TASK BRIEF: In the data that follows, find the line with "Definition align_to (v"; transcribe it, every later line up to the one with "Definition ZERO_BUF : Z := 4096.", and that line as well, exactly and with no others.

DATASET EXTRACT:
(* ===== verification/Files.v ===== *)
(** Alignment, zero filling and property files: [native/src/base/files.hpp] and
    [files.cpp].  A file is the list of its bytes; [size_t] is 64 bits wide. *)

From S2P Require Import Prelude Base.

(** ** Alignment *)

(** [align_to<size_t>(v, int a)]: [a] is converted to [size_t] before the
    arithmetic, and a zero [a] divides by zero. *)
Definition align_to (v a : Z) : outcome Z :=
  let a := u64 (s32 a) in
  if a =? 0 then Fault else Ret (u64 (u64 (v + a - 1) / a * a)).

(** [align_padding<size_t>]. *)
Definition align_padding (v a : Z) : outcome Z :=
   let! r := align_to v a in Ret (u64 (r - v)).

(** ** write_zero *)

Definition ZERO_BUF : Z := 4096.

Fixpoint write_zero_loop (fuel : nat) (file : bytes) (size : Z) : outcome bytes :=
  match fuel with
  | O => Loop
  | S fuel =>
    if 0 <? size then
      let len := if size <? ZERO_BUF then size else ZERO_BUF in
      write_zero_loop fuel (file ++ zeros len) (size - len)
    else Ret file
  end.
Definition write_zero (file : bytes) (size : Z) : outcome bytes :=
  write_zero_loop (Z.to_nat (size / ZERO_BUF) + 2) file size.

(** ** Lines and properties *)

(** The lines [getline] returns, each with its newline if it has one. *)
Fixpoint getlines (s : bytes) : list bytes :=
  match s with
  | [] => []
  | c :: t =>
    if Byte.eqb c x0a then [c] :: getlines t
    else match getlines t with
         | [] => [[c]]
         | l :: ls => (c :: l) :: ls
         end
  end.

Definition trim_char (c : byte) : bool := Byte.eqb c x0a || Byte.eqb c x0d || Byte.eqb c x20.

(** The string handed to the callback for one line: trimmed on request, and cut
    at the first NUL when it is turned into a [string_view]. *)
Definition line_view (trim : bool) (line : bytes) : bytes :=
  if trim then
    cstr (drop_while (fun c => Byte.eqb c x20) (reverse (drop_while trim_char (reverse line))))
  else cstr line.

Section readline.
Context {St : Type}.

(** [fn] returns the new state and whether to go on. *)
Fixpoint readline_loop (trim : bool) (fn : St -> bytes -> St * bool)
    (ls : list bytes) (st : St) : St :=
  match ls with
  | [] => st
  | l :: ls =>
    let '(st, go) := fn st (line_view trim l) in
    if go then readline_loop trim fn ls st else st
  end.
Definition file_readline (trim : bool) (content : bytes)
    (fn : St -> bytes -> St * bool) (st : St) : St :=
  readline_loop trim fn (getlines content) st.

(** [strchr(line, '=')] and the two early returns of [parse_prop_file]. *)
Definition prop_of_line (line : bytes) : option (bytes * bytes) :=
  match line with
  | x23 :: _ => None
  | _ =>
    match find_first_of line [x3d] with
    | None => None
    | Some O => None
    | Some k => Some (take k line, drop (k + 1) line)
    end
  end.

Definition parse_prop_file (content : bytes)
    (fn : St -> bytes -> bytes -> St * bool) (st : St) : St :=
  file_readline true content
    (fun st line => match prop_of_line line with
                    | None => (st, true)
                    | Some (k, v) => fn st k v
                    end) st.
End readline.

(** [resolve_preinit_dir]: [access p] is [access(p, F_OK) == 0]. *)
Definition resolve_preinit_dir (access : bytes -> bool) (base_dir : bytes) : bytes :=
  if access (base_dir ++ bs "/unencrypted") then base_dir ++ bs "/unencrypted/magisk"
  else if access (base_dir ++ bs "/adb") then base_dir ++ bs "/adb"
  else if access (base_dir ++ bs "/watchdog") then base_dir ++ bs "/watchdog/magisk"
  else base_dir ++ bs "/magisk".

(** ** Lemmas *)

Lemma align_to_spec v a : 0 < a < 2 ^ 31 -> 0 <= v -> v + a <= 2 ^ 64 ->
  exists r, align_to v a = Ret r /\ v <= r < v + a /\ (a | r).
Proof.
  intros Ha Hv Hb. unfold align_to. rewrite s32_id, (u64_id a) by lia.
  destruct (Z.eqb_spec a 0); [lia|]. rewrite (u64_id (v + a - 1)) by lia.
  pose proof (Z.div_mod (v + a - 1) a ltac:(lia)).
  pose proof (Z.mod_pos_bound (v + a - 1) a ltac:(lia)).
  rewrite u64_id by lia.
  exists ((v + a - 1) / a * a). split_and!; [done|lia|lia|]. by apply Z.divide_factor_r.
Qed.

Lemma align_to_mono v a r : 0 < a < 2 ^ 31 -> 0 <= v -> v + a <= 2 ^ 64 ->
  align_to v a = Ret r -> v <= r < v + a /\ (a | r).
Proof.
  intros ??? E. destruct (align_to_spec v a) as (r' & E' & ?); [done..|].
  rewrite E in E'. by injection E' as ->.
Qed.

Lemma align_to_aligned v a : 0 < a < 2 ^ 31 -> 0 <= v -> v + a <= 2 ^ 64 -> (a | v) ->
  align_to v a = Ret v.
Proof.
  intros Ha Hv Hb [q Hq]. destruct (align_to_spec v a) as (r & E & Hr & [q' Hq']); [done..|].
  rewrite E. f_equal. assert (q' < q + 1) by nia. assert (q <= q') by nia.
  subst. f_equal. lia.
Qed.

Lemma align_padding_spec v a : 0 < a < 2 ^ 31 -> 0 <= v -> v + a <= 2 ^ 64 ->
  exists p, align_padding v a = Ret p /\ 0 <= p < a /\ (a | v + p) /\ align_to v a = Ret (v + p).
Proof.
  intros Ha Hv Hb. destruct (align_to_spec v a) as (r & E & Hr & Hd); [done..|].
  unfold align_padding. rewrite E. simpl. rewrite u64_id by lia.
  exists (r - v). replace (v + (r - v)) with r by lia. split_and!; [done|lia|lia|done|done].
Qed.

Lemma write_zero_loop_ok fuel file size : 0 <= size -> (size + 4095) / 4096 < Z.of_nat fuel ->
  write_zero_loop fuel file size = Ret (file ++ zeros size).
Proof.
  revert file size; induction fuel as [|fuel IH]; intros file size Hs Hf.
  { pose proof (Z.div_pos (size + 4095) 4096 ltac:(lia) ltac:(lia)). lia. }
  cbn [write_zero_loop]. unfold ZERO_BUF.
  pose proof (Z.div_mod (size + 4095) 4096 ltac:(lia)).
  pose proof (Z.mod_pos_bound (size + 4095) 4096 ltac:(lia)).
  destruct (Z.ltb_spec 0 size).
  2:{ replace size with 0 by lia. unfold zeros. simpl. by rewrite app_nil_r. }
  destruct (Z.ltb_spec size 4096).
  - rewrite Z.sub_diag, IH by (change ((0 + 4095) / 4096) with 0; lia).
    unfold zeros at 2. simpl. by rewrite app_nil_r.
  - rewrite IH.
    + rewrite <- app_assoc. unfold zeros. rewrite <- replicate_add. do 3 f_equal. lia.
    + lia.
    + replace (size + 4095) with (size - 4096 + 4095 + 1 * 4096) in Hf by lia.
      rewrite Z.div_add in Hf by lia. lia.
Qed.

Lemma write_zero_ok file size : 0 <= size -> write_zero file size = Ret (file ++ zeros size).
Proof.
  intros. apply write_zero_loop_ok; [done|]. unfold ZERO_BUF.
  pose proof (Z.div_mod (size + 4095) 4096 ltac:(lia)).
  pose proof (Z.div_mod size 4096 ltac:(lia)).
  pose proof (Z.mod_pos_bound (size + 4095) 4096 ltac:(lia)).
  pose proof (Z.mod_pos_bound size 4096 ltac:(lia)).
  pose proof (Z.div_pos size 4096 ltac:(lia) ltac:(lia)). lia.
Qed.

(** ** Property files round trip *)

(** How a writer renders one property. *)
Definition prop_line (kv : bytes * bytes) : bytes := kv.1 ++ x3d :: kv.2 ++ [x0a].

(** Keys and values that survive the trimming of [file_readline] and the
    splitting of [parse_prop_file]. *)
Definition last_ok (v : bytes) : Prop := match reverse v with c :: _ => trim_char c = false | [] => True end.
Definition prop_ok (kv : bytes * bytes) : Prop :=
  (exists c k, kv.1 = c :: k /\ c <> x23 /\ c <> x20) /\
  Forall (fun c => c <> x3d /\ c <> x0a /\ c <> x00) kv.1 /\
  Forall (fun c => c <> x0a /\ c <> x00) kv.2 /\ last_ok kv.2.

Lemma getlines_line l s : Forall (.≠ x0a) l -> getlines (l ++ x0a :: s) = (l ++ [x0a]) :: getlines s.
Proof.
  induction 1 as [|c l Hc _ IH]; simpl; [done|].
  rewrite eqb_false by done. by rewrite IH.
Qed.

Lemma drop_while_head f c l : f c = false -> drop_while f (c :: l) = c :: l.
Proof. simpl. by intros ->. Qed.

Lemma find_first_of_app k v : Forall (.≠ x3d) k -> find_first_of (k ++ x3d :: v) [x3d] = Some (length k).
Proof.
  induction 1 as [|c k Hc _ IH]; cbn [find_first_of app]; unfold is_delim.
  - by rewrite bool_decide_eq_true_2 by (by left).
  -  rewrite bool_decide_eq_false_2 by (by intros ->%list_elem_of_singleton). by rewrite IH.
Qed.

Lemma trim_tail l : last_ok l -> reverse (drop_while trim_char (reverse (l ++ [x0a]))) = l.
Proof.
  unfold last_ok. rewrite reverse_snoc. cbn [drop_while]. change (trim_char x0a) with true. cbv iota.
  intros H. rewrite <- (reverse_involutive l) at 2. f_equal.
  destruct (reverse l) as [|d r]; [done|]. by apply drop_while_head.
Qed.

Lemma last_ok_prop k v : last_ok v -> last_ok (k ++ x3d :: v).
Proof.
  unfold last_ok. rewrite reverse_app, reverse_cons, <- app_assoc. by destruct (reverse v).
Qed.

Lemma line_view_prop kv : prop_ok kv -> line_view true ((kv.1 ++ x3d :: kv.2) ++ [x0a]) = kv.1 ++ x3d :: kv.2.
Proof.
  destruct kv as [k v]. intros ((c & k' & Ek & Hc1 & Hc2) & Hk & Hv & Hlast). simpl in *. subst k.
  unfold line_view. rewrite trim_tail by (by apply (last_ok_prop (c :: k'))).
  cbn [app]. rewrite drop_while_head by (by apply eqb_false).
  apply (cstr_id ((c :: k') ++ [x3d] ++ v)). rewrite !Forall_app. split_and!.
  - eapply Forall_impl; [exact Hk|]. naive_solver.
  - by constructor.
  - eapply Forall_impl; [exact Hv|]. naive_solver.
Qed.

Lemma prop_of_line_prop kv : prop_ok kv -> prop_of_line (kv.1 ++ x3d :: kv.2) = Some kv.
Proof.
  destruct kv as [k v]. intros ((c & k' & Ek & Hc1 & Hc2) & Hk & _). simpl in *.
  assert (Forall (.≠ x3d) k) as Hk'.
  { eapply Forall_impl; [exact Hk|]. naive_solver. }
  assert (Hf := find_first_of_app k v Hk').
  assert (prop_of_line (k ++ x3d :: v) =
    match find_first_of (k ++ x3d :: v) [x3d] with
    | None => None | Some O => None
    | Some j => Some (take j (k ++ x3d :: v), drop (j + 1) (k ++ x3d :: v)) end) as ->.
  { subst k. simpl app. by destruct c. }
  rewrite Hf. rewrite Ek at 1. simpl length at 1. cbv iota.
  rewrite take_app_length, drop_app_add'; [done|]. by rewrite Ek.
Qed.

Section prop_round_trip.
Context {St : Type} (fn : St -> bytes -> bytes -> St * bool).
Context (Hgo : forall st k v, (fn st k v).2 = true).

(** Parsing well-formed lines folds the callback over the properties. *)
Lemma parse_prop_file_lines kvs st : Forall prop_ok kvs ->
  parse_prop_file (concat (map prop_line kvs)) fn st =
  fold_left (fun st kv => (fn st kv.1 kv.2).1) kvs st.
Proof using Hgo.
  unfold parse_prop_file, file_readline. intros H. revert st.
  induction H as [|kv kvs Hkv _ IH]; intros st; [done|]. cbn [map concat fold_left].
  unfold prop_line at 1. change (?a :: ?b ++ [x0a]) with ((a :: b) ++ [x0a]).
  rewrite <- !app_assoc. cbn [app].
  replace (kv.1 ++ x3d :: kv.2 ++ x0a :: concat (map prop_line kvs))
    with ((kv.1 ++ x3d :: kv.2) ++ x0a :: concat (map prop_line kvs)) by (by rewrite <- app_assoc).
  rewrite getlines_line.
  2:{ destruct Hkv as (_ & Hk & Hv & _). apply Forall_app. split; [|constructor; [done|]].
      - eapply Forall_impl; [exact Hk|]. naive_solver.
      - eapply Forall_impl; [exact Hv|]. naive_solver. }
  cbn [readline_loop]. rewrite line_view_prop, prop_of_line_prop by done.
  destruct kv as [k v]. specialize (Hgo st k v). simpl.
  destruct (fn st k v) as [st' go]. simpl in *. subst go. apply IH.
Qed.

(** Reading a file made of well-formed [key=value] lines calls the callback
    once per property, in order, with exactly the keys and values written. *)
Theorem parse_prop_file_round_trip kvs st : Forall prop_ok kvs ->
  parse_prop_file (concat (map prop_line kvs)) fn st =
  fold_left (fun st kv => (fn st kv.1 kv.2).1) kvs st.
Proof using Hgo. apply parse_prop_file_lines. Qed.
End prop_round_trip.

Lemma parse_prop_file_round_trip_witness :
  Forall prop_ok [(bs "name", bs "Kit"); (bs "cmdline", bs "a=b c")] /\
  parse_prop_file (bs "name=Kit" ++ x0a :: bs "cmdline=a=b c" ++ [x0a])
    (fun st k v => (st ++ [(k, v)], true)) [] = [(bs "name", bs "Kit"); (bs "cmdline", bs "a=b c")].
Proof.
  assert (H : Forall prop_ok [(bs "name", bs "Kit"); (bs "cmdline", bs "a=b c")]).
  { repeat constructor; simpl; try done; eexists _, _; split_and!; done. }
  split; [exact H|].
  exact (parse_prop_file_round_trip (fun st k v => (st ++ [(k, v)], true)) (fun _ _ _ => eq_refl) _ [] H).
Defined.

EXERCISE SOLUTION:
Definition align_to (v a : Z) : outcome Z :=
  let a := u64 (s32 a) in
  if a =? 0 then Fault else Ret (u64 (u64 (v + a - 1) / a * a)).

(** [align_padding<size_t>]. *)
Definition align_padding (v a : Z) : outcome Z :=
   let! r := align_to v a in Ret (u64 (r - v)).

(** ** write_zero *)

Definition ZERO_BUF : Z := 4096.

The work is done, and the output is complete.